### Task
Repeat nothing but the lines below running from the one containing "the threads behind" to the one containing "Bounds and fuel.". Keep both end lines.

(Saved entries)

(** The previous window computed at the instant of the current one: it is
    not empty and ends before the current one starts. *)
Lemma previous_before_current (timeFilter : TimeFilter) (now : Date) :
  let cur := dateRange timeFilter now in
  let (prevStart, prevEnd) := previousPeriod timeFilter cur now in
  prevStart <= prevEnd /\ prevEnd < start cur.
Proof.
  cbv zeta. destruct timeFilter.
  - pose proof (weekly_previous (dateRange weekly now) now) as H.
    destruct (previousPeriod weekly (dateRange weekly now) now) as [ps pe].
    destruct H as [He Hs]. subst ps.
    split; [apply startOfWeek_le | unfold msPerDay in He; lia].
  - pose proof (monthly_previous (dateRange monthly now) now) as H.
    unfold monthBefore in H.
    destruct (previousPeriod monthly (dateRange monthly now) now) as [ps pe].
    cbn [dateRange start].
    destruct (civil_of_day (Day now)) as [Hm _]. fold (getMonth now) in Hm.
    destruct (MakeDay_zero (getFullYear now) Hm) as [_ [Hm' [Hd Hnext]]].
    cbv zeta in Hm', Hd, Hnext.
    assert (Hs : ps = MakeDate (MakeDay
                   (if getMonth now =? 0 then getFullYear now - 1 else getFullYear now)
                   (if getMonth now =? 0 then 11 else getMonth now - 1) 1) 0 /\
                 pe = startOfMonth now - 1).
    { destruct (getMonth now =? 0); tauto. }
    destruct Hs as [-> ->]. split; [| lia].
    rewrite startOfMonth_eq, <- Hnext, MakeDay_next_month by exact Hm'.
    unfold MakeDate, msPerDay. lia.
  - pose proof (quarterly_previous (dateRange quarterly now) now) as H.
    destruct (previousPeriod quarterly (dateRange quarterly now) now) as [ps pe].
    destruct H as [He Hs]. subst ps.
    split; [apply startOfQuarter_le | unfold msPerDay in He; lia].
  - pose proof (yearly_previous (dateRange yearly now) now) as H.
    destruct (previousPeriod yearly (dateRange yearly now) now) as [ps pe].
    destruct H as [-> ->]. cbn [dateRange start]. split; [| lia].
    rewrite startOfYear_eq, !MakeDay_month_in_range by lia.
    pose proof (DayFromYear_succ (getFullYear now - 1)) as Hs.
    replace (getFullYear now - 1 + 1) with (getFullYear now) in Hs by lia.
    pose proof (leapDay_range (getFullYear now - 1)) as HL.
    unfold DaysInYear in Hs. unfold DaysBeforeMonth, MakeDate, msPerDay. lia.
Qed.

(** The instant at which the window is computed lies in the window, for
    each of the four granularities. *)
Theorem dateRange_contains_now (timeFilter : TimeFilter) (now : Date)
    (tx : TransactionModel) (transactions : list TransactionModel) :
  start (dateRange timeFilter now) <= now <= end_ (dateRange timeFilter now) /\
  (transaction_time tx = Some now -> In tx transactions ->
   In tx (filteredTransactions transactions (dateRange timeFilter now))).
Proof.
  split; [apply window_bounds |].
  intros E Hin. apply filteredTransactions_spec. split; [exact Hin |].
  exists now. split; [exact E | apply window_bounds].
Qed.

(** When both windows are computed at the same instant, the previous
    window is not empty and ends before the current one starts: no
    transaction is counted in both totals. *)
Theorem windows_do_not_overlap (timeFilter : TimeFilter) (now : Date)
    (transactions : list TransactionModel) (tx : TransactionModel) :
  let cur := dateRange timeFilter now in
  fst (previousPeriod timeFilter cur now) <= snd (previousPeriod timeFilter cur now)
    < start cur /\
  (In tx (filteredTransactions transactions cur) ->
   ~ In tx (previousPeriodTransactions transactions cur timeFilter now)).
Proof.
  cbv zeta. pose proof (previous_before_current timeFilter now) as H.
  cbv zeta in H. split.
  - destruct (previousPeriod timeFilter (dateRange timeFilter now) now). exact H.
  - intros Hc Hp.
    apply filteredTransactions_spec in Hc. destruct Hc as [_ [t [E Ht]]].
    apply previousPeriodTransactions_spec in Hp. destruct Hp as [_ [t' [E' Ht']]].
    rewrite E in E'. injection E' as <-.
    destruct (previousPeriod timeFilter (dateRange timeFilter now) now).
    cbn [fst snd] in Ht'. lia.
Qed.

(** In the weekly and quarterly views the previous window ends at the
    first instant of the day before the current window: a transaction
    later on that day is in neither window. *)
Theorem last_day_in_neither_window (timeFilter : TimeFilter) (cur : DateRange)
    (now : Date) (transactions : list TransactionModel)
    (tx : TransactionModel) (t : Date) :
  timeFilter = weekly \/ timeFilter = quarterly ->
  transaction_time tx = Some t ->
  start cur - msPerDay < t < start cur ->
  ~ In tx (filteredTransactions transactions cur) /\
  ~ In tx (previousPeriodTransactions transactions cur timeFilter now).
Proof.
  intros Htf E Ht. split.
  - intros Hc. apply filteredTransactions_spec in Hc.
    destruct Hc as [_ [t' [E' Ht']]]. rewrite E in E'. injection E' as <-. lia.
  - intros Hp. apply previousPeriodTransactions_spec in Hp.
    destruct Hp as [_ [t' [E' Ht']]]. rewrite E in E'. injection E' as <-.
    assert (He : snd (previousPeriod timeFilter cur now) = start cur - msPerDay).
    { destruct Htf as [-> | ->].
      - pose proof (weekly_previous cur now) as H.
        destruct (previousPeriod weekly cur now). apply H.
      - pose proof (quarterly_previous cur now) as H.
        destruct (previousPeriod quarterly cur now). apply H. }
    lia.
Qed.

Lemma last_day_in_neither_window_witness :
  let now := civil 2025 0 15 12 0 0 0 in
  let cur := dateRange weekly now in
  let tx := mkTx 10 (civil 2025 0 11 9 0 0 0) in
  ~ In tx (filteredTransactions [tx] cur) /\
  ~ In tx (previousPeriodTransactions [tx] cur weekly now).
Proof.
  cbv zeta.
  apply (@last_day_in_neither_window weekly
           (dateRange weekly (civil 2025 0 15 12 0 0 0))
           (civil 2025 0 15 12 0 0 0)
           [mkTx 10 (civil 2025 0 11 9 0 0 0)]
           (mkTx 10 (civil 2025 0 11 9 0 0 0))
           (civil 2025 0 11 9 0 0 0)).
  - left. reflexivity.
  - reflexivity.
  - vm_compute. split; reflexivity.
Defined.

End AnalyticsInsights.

--

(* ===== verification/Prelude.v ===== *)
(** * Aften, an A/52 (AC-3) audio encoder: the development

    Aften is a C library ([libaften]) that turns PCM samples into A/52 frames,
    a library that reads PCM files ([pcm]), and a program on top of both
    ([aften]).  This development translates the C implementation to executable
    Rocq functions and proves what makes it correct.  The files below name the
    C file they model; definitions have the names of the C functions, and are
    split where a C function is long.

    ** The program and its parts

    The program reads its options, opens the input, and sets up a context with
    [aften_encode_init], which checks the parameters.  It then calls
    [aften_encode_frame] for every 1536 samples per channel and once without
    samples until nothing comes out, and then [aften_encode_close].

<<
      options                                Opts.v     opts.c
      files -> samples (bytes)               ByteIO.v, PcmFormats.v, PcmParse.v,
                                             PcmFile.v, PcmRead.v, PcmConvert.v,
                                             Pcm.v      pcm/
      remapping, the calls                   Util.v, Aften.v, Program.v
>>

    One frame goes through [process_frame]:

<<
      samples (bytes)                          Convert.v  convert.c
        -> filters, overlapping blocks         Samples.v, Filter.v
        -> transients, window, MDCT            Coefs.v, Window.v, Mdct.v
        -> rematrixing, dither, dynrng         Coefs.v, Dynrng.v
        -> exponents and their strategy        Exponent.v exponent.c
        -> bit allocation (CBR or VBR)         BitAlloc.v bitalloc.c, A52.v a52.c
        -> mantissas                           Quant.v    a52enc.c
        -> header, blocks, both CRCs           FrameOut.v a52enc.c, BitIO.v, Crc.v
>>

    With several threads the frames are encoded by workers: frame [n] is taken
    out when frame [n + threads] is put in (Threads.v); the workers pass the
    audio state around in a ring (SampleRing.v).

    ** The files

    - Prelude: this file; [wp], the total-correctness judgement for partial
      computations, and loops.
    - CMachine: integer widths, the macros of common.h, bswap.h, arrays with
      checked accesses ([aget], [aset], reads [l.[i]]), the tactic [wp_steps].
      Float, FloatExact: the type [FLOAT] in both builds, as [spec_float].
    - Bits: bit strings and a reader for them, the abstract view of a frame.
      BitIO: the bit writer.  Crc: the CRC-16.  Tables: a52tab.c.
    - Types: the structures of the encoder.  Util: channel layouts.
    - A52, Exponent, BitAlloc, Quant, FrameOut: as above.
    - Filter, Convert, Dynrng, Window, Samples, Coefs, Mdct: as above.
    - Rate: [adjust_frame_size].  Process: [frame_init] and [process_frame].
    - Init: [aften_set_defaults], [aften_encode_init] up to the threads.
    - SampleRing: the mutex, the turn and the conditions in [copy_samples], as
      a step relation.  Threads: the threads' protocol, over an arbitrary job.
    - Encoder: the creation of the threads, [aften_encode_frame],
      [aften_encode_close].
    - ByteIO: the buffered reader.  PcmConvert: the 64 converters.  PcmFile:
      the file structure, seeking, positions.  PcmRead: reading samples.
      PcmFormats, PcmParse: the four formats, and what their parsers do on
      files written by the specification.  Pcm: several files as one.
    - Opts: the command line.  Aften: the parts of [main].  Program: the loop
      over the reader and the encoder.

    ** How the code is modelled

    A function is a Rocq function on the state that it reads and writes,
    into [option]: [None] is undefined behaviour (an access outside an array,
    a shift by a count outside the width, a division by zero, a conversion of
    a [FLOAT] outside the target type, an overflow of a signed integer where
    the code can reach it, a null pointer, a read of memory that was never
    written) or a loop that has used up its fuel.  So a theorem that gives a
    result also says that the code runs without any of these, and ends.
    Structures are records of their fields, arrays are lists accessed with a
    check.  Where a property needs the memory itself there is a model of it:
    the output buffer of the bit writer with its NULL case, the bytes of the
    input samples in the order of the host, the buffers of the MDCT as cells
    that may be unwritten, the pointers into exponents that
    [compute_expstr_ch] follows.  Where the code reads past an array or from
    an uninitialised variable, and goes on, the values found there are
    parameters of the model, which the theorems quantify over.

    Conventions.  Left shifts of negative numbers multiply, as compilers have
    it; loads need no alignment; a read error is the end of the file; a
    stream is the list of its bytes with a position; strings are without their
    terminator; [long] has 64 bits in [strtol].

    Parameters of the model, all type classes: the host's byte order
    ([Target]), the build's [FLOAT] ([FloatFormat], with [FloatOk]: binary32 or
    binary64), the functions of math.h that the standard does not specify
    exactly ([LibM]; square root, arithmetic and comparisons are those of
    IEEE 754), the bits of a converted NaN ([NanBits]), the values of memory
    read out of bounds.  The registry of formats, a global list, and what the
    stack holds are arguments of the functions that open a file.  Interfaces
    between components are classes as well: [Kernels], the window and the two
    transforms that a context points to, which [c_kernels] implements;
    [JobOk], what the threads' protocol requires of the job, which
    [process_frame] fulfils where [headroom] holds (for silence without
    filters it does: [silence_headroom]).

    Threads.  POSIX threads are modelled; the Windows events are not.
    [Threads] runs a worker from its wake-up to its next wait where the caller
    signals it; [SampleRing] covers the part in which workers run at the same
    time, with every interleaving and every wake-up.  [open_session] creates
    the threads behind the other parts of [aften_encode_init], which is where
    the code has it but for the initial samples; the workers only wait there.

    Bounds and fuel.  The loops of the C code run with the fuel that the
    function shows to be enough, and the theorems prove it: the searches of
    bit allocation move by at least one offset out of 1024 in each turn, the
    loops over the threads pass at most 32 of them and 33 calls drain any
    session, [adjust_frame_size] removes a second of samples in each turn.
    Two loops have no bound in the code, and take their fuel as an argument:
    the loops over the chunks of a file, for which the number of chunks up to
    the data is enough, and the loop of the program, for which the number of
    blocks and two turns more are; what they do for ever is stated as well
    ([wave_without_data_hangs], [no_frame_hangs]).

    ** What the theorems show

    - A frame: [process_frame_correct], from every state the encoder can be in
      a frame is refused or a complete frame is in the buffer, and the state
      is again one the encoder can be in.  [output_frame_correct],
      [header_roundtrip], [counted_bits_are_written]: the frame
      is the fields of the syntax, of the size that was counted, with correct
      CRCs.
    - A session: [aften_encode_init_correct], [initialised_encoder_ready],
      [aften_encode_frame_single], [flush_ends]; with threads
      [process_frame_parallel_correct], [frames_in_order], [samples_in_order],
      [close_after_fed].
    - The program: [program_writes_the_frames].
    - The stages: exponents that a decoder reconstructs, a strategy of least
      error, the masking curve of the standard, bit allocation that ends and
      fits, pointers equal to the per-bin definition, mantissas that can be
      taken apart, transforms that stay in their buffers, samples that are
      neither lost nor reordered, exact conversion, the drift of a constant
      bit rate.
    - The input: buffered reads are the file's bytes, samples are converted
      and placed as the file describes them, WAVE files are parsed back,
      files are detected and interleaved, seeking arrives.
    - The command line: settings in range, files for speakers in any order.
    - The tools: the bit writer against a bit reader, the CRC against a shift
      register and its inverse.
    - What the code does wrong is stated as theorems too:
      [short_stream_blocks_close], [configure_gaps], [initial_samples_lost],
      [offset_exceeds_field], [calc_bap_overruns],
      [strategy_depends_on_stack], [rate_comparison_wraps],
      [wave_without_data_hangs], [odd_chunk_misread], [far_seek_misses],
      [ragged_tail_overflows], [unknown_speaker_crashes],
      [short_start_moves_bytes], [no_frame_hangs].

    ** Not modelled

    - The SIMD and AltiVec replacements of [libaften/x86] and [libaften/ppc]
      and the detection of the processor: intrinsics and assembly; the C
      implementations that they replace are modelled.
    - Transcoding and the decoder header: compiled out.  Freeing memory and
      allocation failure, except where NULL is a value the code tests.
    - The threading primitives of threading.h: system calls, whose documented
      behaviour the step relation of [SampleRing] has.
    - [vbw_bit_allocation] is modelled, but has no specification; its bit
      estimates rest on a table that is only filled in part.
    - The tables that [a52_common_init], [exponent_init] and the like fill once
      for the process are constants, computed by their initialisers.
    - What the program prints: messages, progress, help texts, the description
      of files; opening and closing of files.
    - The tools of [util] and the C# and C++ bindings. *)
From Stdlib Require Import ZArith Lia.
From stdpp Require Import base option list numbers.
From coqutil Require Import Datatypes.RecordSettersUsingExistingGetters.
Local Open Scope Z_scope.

### Answer to this exercise
    the threads behind the other parts of [aften_encode_init], which is where
    the code has it but for the initial samples; the workers only wait there.

    Bounds and fuel.  The loops of the C code run with the fuel that the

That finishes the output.